• **TASK INSTRUCTIONS**
Repeat the lines of the data that follow, please, starting at the first and stopping after the one with "intros Ha Hb Hby.".

···

Lemma get_entry_at_in b a :
  0 <= a -> a + VOLDB_FILE_SIZE <= blen b -> Forall is_byte b ->
  get_entry_at b a = Some (entry_at b a) /\ entry_wf (entry_at b a).
Proof.
  intros Ha Hb Hby. change VOLDB_FILE_SIZE with 480 in Hb.
  enough (exists e, get_entry_at b a = Some e /\ entry_wf e) as (e & E & Hwf).
  { unfold entry_at. rewrite E. done. }
  unfold get_entry_at. rewrite !rd32_in by lia. cbn [mbind option_bind].
  destruct (get_bytes_in b (a + 8) ONODE_OPAQUE_SIZE) as (x & -> & Hxl & Hxb);
    [lia|done|change ONODE_OPAQUE_SIZE with 404; lia|done|].
  destruct (get_words_in b (a + 8 + ONODE_OPAQUE_SIZE) 17) as (ws & -> & Hwl & Hww);
    [change ONODE_OPAQUE_SIZE with 404; lia|change ONODE_OPAQUE_SIZE with 404; lia|done|].
  cbn [mbind option_bind].
  do 17 (destruct ws as [|? ws]; [done|]). destruct ws; [|done].
  eexists. split; [done|]. split.
  - constructor; [by apply ld32_range|]. constructor; [by apply ld32_range|]. exact Hww.
  - by apply ydr_decode_onode_wf.
Qed.

Lemma entry_at_st b a e :
  0 <= a -> a + VOLDB_FILE_SIZE <= blen b -> entry_wf e ->
  entry_at (st b a (enc_entry e)) a = e.
Proof. intros. unfold entry_at. by rewrite get_entry_at_st. Qed.

Lemma same_in_entry_at b b' a :
  0 <= a -> same_in a (a + VOLDB_FILE_SIZE) b b' -> entry_at b' a = entry_at b a.
Proof. intros. unfold entry_at. by erewrite same_in_get_entry_at. Qed.

End Coder.

(** ** The ACLs of a directory entry *)

Definition acl_wf (l : list acl_entry) : Prop :=
  length l = FS_MAX_ACL /\ Forall (fun x => is_uint32 (owner x) /\ is_uint32 (flags x)) l.

Lemma acl_words_flat l :
  length l = FS_MAX_ACL -> acl_words l = flat_map (fun x => [owner x; flags x]) l.
Proof.
  intros Hl. do 8 (destruct l as [|? l]; [discriminate|]). by destruct l; [|discriminate].
Qed.

Lemma words_acl_words l : acl_wf l -> words_acl (map uwrap32 (acl_words l)) = l.
Proof.
  intros [Hl Hw]. rewrite acl_words_flat by done. clear Hl.
  induction Hw as [|x l [Ho Hf] Hw IH]; [done|]. cbn [flat_map map app words_acl].
  rewrite !uwrap32_small by done. rewrite IH. by destruct x.
Qed.

Lemma length_acl_words l : length (acl_words l) = (2 * FS_MAX_ACL)%nat.
Proof. done. Qed.

Definition acls_size : Z := VOLDB_DIR_SIZE - VOLDB_FILE_SIZE.
Definition enc_acls (e : voldb_dir_entry) : bytes :=
  words_bytes (acl_words (negacl e) ++ acl_words (acl e)).

Lemma blen_enc_acls e : blen (enc_acls e) = acls_size.
Proof. unfold enc_acls. rewrite blen_words_bytes, length_app, !length_acl_words. done. Qed.

Lemma put_acls_at_in b a e :
  0 <= a -> a + acls_size <= blen b -> put_acls_at b a e = Some (st b a (enc_acls e)).
Proof.
  intros Ha Hb. unfold put_acls_at. apply put_words_in; [done|].
  rewrite length_app, !length_acl_words. change acls_size with 128 in Hb. simpl. lia.
Qed.

Lemma get_acls_at_st b a e :
  0 <= a -> a + acls_size <= blen b -> acl_wf (negacl e) -> acl_wf (acl e) ->
  get_acls_at (st b a (enc_acls e)) a = Some (negacl e, acl e).
Proof.
  intros Ha Hb Hn Hp. unfold get_acls_at.
  pose proof (blen_enc_acls e) as Hlen. unfold enc_acls in *.
  unfold words_bytes in *. rewrite flat_map_app in *.
  fold (words_bytes (acl_words (negacl e))) (words_bytes (acl_words (acl e))) in *.
  pose proof (get_words_st b a [] (acl_words (negacl e)) (words_bytes (acl_words (acl e)))) as E1.
  pose proof (get_words_st b a (words_bytes (acl_words (negacl e))) (acl_words (acl e)) []) as E2.
  rewrite blen_nil, Z.add_0_r, length_acl_words in E1. cbn [app] in E1.
  rewrite app_nil_r, length_acl_words, blen_words_bytes, length_acl_words in E2.
  rewrite E1 by lia. cbn [mbind option_bind].
  change (a + 4 * 2 * Z.of_nat FS_MAX_ACL) with (a + 4 * Z.of_nat (2 * FS_MAX_ACL)).
  rewrite E2 by lia. cbn [mbind option_bind]. by rewrite !words_acl_words.
Qed.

···

• **THE COMPLETED TASK**
Lemma get_entry_at_in b a :
  0 <= a -> a + VOLDB_FILE_SIZE <= blen b -> Forall is_byte b ->
  get_entry_at b a = Some (entry_at b a) /\ entry_wf (entry_at b a).
Proof.
  intros Ha Hb Hby. change VOLDB_FILE_SIZE with 480 in Hb.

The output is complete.